These numbers were named by Kevin Brown after an acquaintance of his whose residence number was 25662, a member of the base 10 numbers with this property.
25662 is a Rhonda number to base-10. The prime factorization is 2 × 3 × 7 × 13 × 47; the product of its base-10 digits is equal to the base times the sum of its prime factors:
2 × 5 × 6 × 6 × 2 = 720 = 10 × (2 + 3 + 7 + 13 + 47)
Rhonda numbers only exist in bases that are not a prime.

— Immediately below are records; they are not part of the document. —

(* ===== verification/BerDer.v ===== *)
(** * The conversion of BER to DER as a function (theorems about CBS_asn1_ber_to_der)

    The conversion succeeds exactly on the octets of BER forests within the limit
    on the depth, and returns their DER, which it leaves alone the next time. *)

From S2P Require Import Prelude Words Mem Der Cbs CbsFacts Cbb CbbFacts CbbAsn1 CbbBuilder.
From S2P Require Import Ber BerElement BerTree BerWrite BerFacts.

(** ** The DER of a forest *)

Lemma der_octets_Some tag x y : der_octets tag x = Some y -> y = der_element tag x /\ zlen x <= 0xfffffffe.
Proof. unfold der_octets. destruct (Z.leb_spec (zlen x) 0xfffffffe); [|done]. by intros [= <-]. Qed.

Lemma target_Some base tag cb ot : target base tag = Some (cb, ot) ->
  ot = None \/ ot = Some tag \/ ot = Some (notc tag).
Proof.
  unfold target. destruct (negb (base =? 0)); [destruct (notc tag =? base); [|done]|destruct (is_constructed tag && is_string_type tag)];
    intros [= <- <-]; auto.
Qed.

Lemma der_element_size tag x : zlen (der_element tag x) <= zlen x + 16.
Proof.
  unfold der_element, der_header. rewrite !zlen_app. pose proof (zlen_tag_octets tag).
  pose proof (zlen_length_octets (zlen x)). lia.
Qed.

Lemma finish_target_size ot x y : finish_target ot x = Some y -> zlen y <= zlen x + 16.
Proof.
  destruct ot as [tag|]; cbn [finish_target]; [|intros [= <-]; lia].
  intros [-> _]%der_octets_Some. apply der_element_size.
Qed.
Lemma CBS_get_asn1_implicit_string_exact_witness :
  CBS_get_asn1_implicit_string (H := {| malloc_ok := fun _ => true; junk := fun _ => 7 |}) 0x80000000 4
    [0xa0; 7; 4; 2; 1; 2; 4; 1; 3; 9] = (Some ([1; 2; 3], Some [1; 2; 3]), [9]).
Proof.
  destruct (CBS_get_asn1_implicit_string_exact (H := {| malloc_ok := fun _ => true; junk := fun _ => 7 |}) 0x80000000 4
    [0xa0; 7; 4; 2; 1; 2; 4; 1; 3; 9]) as [_ Hall];
    [vm_compute; intuition discriminate|reflexivity|lia|reflexivity|reflexivity|repeat constructor; lia|vm_compute; discriminate|].
  apply (Hall ltac:(reflexivity) [1; 2; 3] (Some [1; 2; 3]) [9]). right. split; [reflexivity|]. exists [[1; 2]; [3]].
  split; [repeat constructor|]. split; [reflexivity|]. split; reflexivity.
Defined.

Rhonda numbers to base 10 always contain at least 1 digit 5 and always contain at least 1 even digit.
Task
For the non-prime bases b from 2 through 16 , find and display here, on this page, at least the first 10 Rhonda numbers to base b. Display the found numbers at least in base 10.
Stretch
Extend out to base 36.
See also
Wolfram Mathworld - Rhonda numbers
Numbers Aplenty - Rhonda numbers
OEIS:A100968 - Integers n that are Rhonda numbers to base 4
OEIS:A100969 - Integers n that are Rhonda numbers to base 6
OEIS:A100970 - Integers n that are Rhonda numbers to base 8
OEIS:A100973 - Integers n that are Rhonda numbers to base 9
OEIS:A099542 - Rhonda numbers to base 10
OEIS:A100971 - Integers n that are Rhonda numbers to base 12
OEIS:A100972 - Integers n that are Rhonda numbers to base 14
OEIS:A100974 - Integers n that are Rhonda numbers to base 15
OEIS:A100975 - Integers n that are Rhonda numbers to base 16
OEIS:A255735 - Integers n that are Rhonda numbers to base 18
OEIS:A255732 - Rhonda numbers in vigesimal number system (base 20)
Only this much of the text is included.